Oscillogram Classification

unstable License: MIT

Neural network based anomaly detection for vehicle components using oscilloscope recordings.

Example of the time series data to be considered (voltage over time - $z$-normalized):

The task comes down to binary univariate time series classification.

FCN Architecture

Note: See ResNet architecture in img/ResNet.png

Dependencies

  • for Python requirements, cf. requirements.txt
  • Apache Jena Fuseki: SPARQL server hosting / maintaining the knowledge graph

Installation

$ git clone https://github.com/tbohne/oscillogram_classification.git
$ cd oscillogram_classification/
$ pip install .

WandB Setup

$ touch config/api_key.py  # enter: wandb_api_key = "YOUR_KEY"

Config

Hyperparameter configuration in config/run_config.py, e.g.:

hyperparameter_config = {
    "batch_size": 4,
    "learning_rate": 0.001,
    "optimizer": "keras.optimizers.Adam",
    "epochs": 100,
    "model": "FCN",
    "loss_function": "binary_crossentropy",
    "accuracy_metric": "binary_accuracy",
    "trained_model_path": "best_model.h5",
    "save_best_only": True,
    "monitor": "val_loss",
    "ReduceLROnPlateau_factor": 0.5,
    "ReduceLROnPlateau_patience": 20,
    "ReduceLROnPlateau_min_lr": 0.0001,
    "EarlyStopping_patience": 50,
    "validation_split": 0.2
}

WandB sweep config in config/sweep_config.py, e.g.:

sweep_config = {
    "batch_size": {"values": [4, 16, 32]},
    "learning_rate": {"values": [0.01, 0.0001]},
    "optimizer": {"value": "keras.optimizers.Adam"},
    "epochs": {"values": [10, 30, 50, 100]},
    "model": {"values": ["FCN", "ResNet"]}
}

Select the model based on the training data

Currently supported models: FCN, ResNet, RandomForest, MLP, DecisionTree

  • If training on feature vectors (non-Euclidean data), e.g., generated by tsfresh:
    • MLP, RandomForest
  • If training on (raw) time series (Euclidean data):
    • FCN, ResNet

Usage

Preprocessing

$ python oscillogram_classification/preprocess.py --norm {none | z_norm | min_max_norm | dec_norm | log_norm} [--feature_extraction] [--feature_list] --path /DATA --type {training | validation | test}

Note: In the event of feature_extraction, in addition to the actual generated records, csv files (e.g. training_complete_features.csv) are generated, which contain the list of the features considered in each case.

Manual Feature Selection

When training the model using feature vectors, it is critical that the test, validation, and finally the application data contain the same set of features as those used for training.

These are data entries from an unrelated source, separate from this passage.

(** X4.  Resolving a segment at a builds node or at its [_all] child
    never raises and never changes that node, whatever the segment, a
    string or an integer.  Hence no walk that starts at a builds node
    changes it. *)
Theorem builds_resolution_total b req :
  (∀ path, ∃ child, getChildWithDefault (AllBuildsJsonResource b) path req
                    = Ok (AllBuildsJsonResource b, child)) ∧
  (∀ path, ∃ child, getChildWithDefault (BuildsJsonResource b) path req
                    = Ok (BuildsJsonResource b, child)) ∧
  (∀ postpath_ self' reached,
     resolve (BuildsJsonResource b) req postpath_ = Ok (self', reached) →
     self' = BuildsJsonResource b) ∧
  (∀ postpath_ self' reached,
     resolve (AllBuildsJsonResource b) req postpath_ = Ok (self', reached) →
     self' = AllBuildsJsonResource b).
Proof.
  assert (∀ path req, ∃ child, getChildWithDefault (AllBuildsJsonResource b) path req
                        = Ok (AllBuildsJsonResource b, child)) as Hall.
  { intros path req'. unfold getChildWithDefault, getChildWithDefault_base.
    destruct (AllBuildsJsonResource_getChild_total (AllBuildsJsonResource b) b path)
      as [child ->].
    repeat (match goal with
            | |- context [if ?c then _ else _] => destruct c
            | |- context [match ?p with PStr _ => _ | PInt _ => _ end] => destruct p
            | |- context [match ?o with Some _ => _ | None => _ end] => destruct o
            end); by eexists. }
  assert (∀ r, (r = BuildsJsonResource b ∨ r = AllBuildsJsonResource b) →
            ∀ postpath_ self' reached,
              resolve r req postpath_ = Ok (self', reached) → self' = r) as Hres.
  { intros r Hr [|pe rest] self' reached H; [by injection H as <- <-|].
    cbn [resolve] in H.
    destruct (getChildWithDefault r (PStr pe) _) as [[self_a next]|] eqn:Hg; [|done].
    apply getChildWithDefault_self in Hg as ->; [|by destruct Hr as [-> | ->]].
    cbn [mbind result_bind] in H.
    destruct (resolve next _ rest) as [[next' r']|]; [|done].
    cbn [mbind result_bind] in H. injection H as <- <-.
    by destruct Hr as [-> | ->]. }
  split; [intros path; apply Hall|]. split.
  - intros path. unfold getChildWithDefault, getChildWithDefault_base.
    destruct (AllBuildsJsonResource_getChild_total (AllBuildsJsonResource b) b path)
      as [child ->].
    repeat (match goal with
            | |- context [if ?c then _ else _] => destruct c
            | |- context [match ?p with PStr _ => _ | PInt _ => _ end] => destruct p
            | |- context [match ?o with Some _ => _ | None => _ end] => destruct o
            end; simpl); by eexists.
  - split; apply Hres; auto.
Qed.

Lemma builds_resolution_total_witness :
  BuildsJsonResource Sample.builder = BuildsJsonResource Sample.builder.
Proof.
  exact (proj1 (proj2 (proj2 (builds_resolution_total Sample.builder Sample.request0)))
           ["-1"; "steps"; "0"] (BuildsJsonResource Sample.builder)
           (BuildStepJsonResource Sample.compile) eq_refl).
Defined.

(** ** The steps of a build *)

Lemma getChildWithDefault_BuildSteps bs steps (s : string) req :
  s ≠ "help" → ¬ (s = "" ∧ postpath req = []) →
  children (BuildStepsJsonResource bs steps) !! s = None →
  getChildWithDefault (BuildStepsJsonResource bs steps) (PStr s) req
  = BuildStepsJsonResource_getChild (BuildStepsJsonResource bs steps) bs steps (PStr s).
Proof.
  intros Hhelp Hempty Hstatic. unfold getChildWithDefault, getChildWithDefault_base.
  destruct (bool_decide (PStr s = PStr "") && bool_decide (postpath req = [])) eqn:E.
  { apply andb_prop in E as [E1 E2]. apply bool_decide_eq_true in E1, E2.
    destruct Hempty. split; congruence. }
  rewrite (bool_decide_eq_false_2 (PStr s = PStr "help")) by congruence.
  simpl andb. cbv iota. by rewrite Hstatic.
Qed.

This can be achieved by manual feature selection, which is shown in the following example:

The training datasets were created with the --feature_extraction option, resulting in the following files:

training_complete_feature_vectors.npz
training_filtered_feature_vectors.npz
training_complete_features.csv
training_filtered_features.csv

Now the model is to be trained using the filtered features. The validation dataset should correspond to this feature selection and thus be generated as follows:

$ python oscillogram_classification/preprocess.py --norm {none | z_norm | min_max_norm | dec_norm | log_norm} --path /VALIDATION_DATA --feature_extraction --feature_list data/training_filtered_features.csv --type validation

This in turn leads to a set of files corresponding to the different feature vectors. In the described scenario, the file to be used for training would be validation_manually_filtered_feature_vectors.npz. The generation of the test dataset works analogously.

Training

$ python oscillogram_classification/train.py --train_path TRAIN_DATA.npz --val_path VAL_DATA.npz --test_path TEST_DATA.npz

Note: Before training, a consistency check is performed, which is particularly relevant for training on feature vectors. It is checked whether each of the datasets (train, test, validation) contains exactly the same features in the same order.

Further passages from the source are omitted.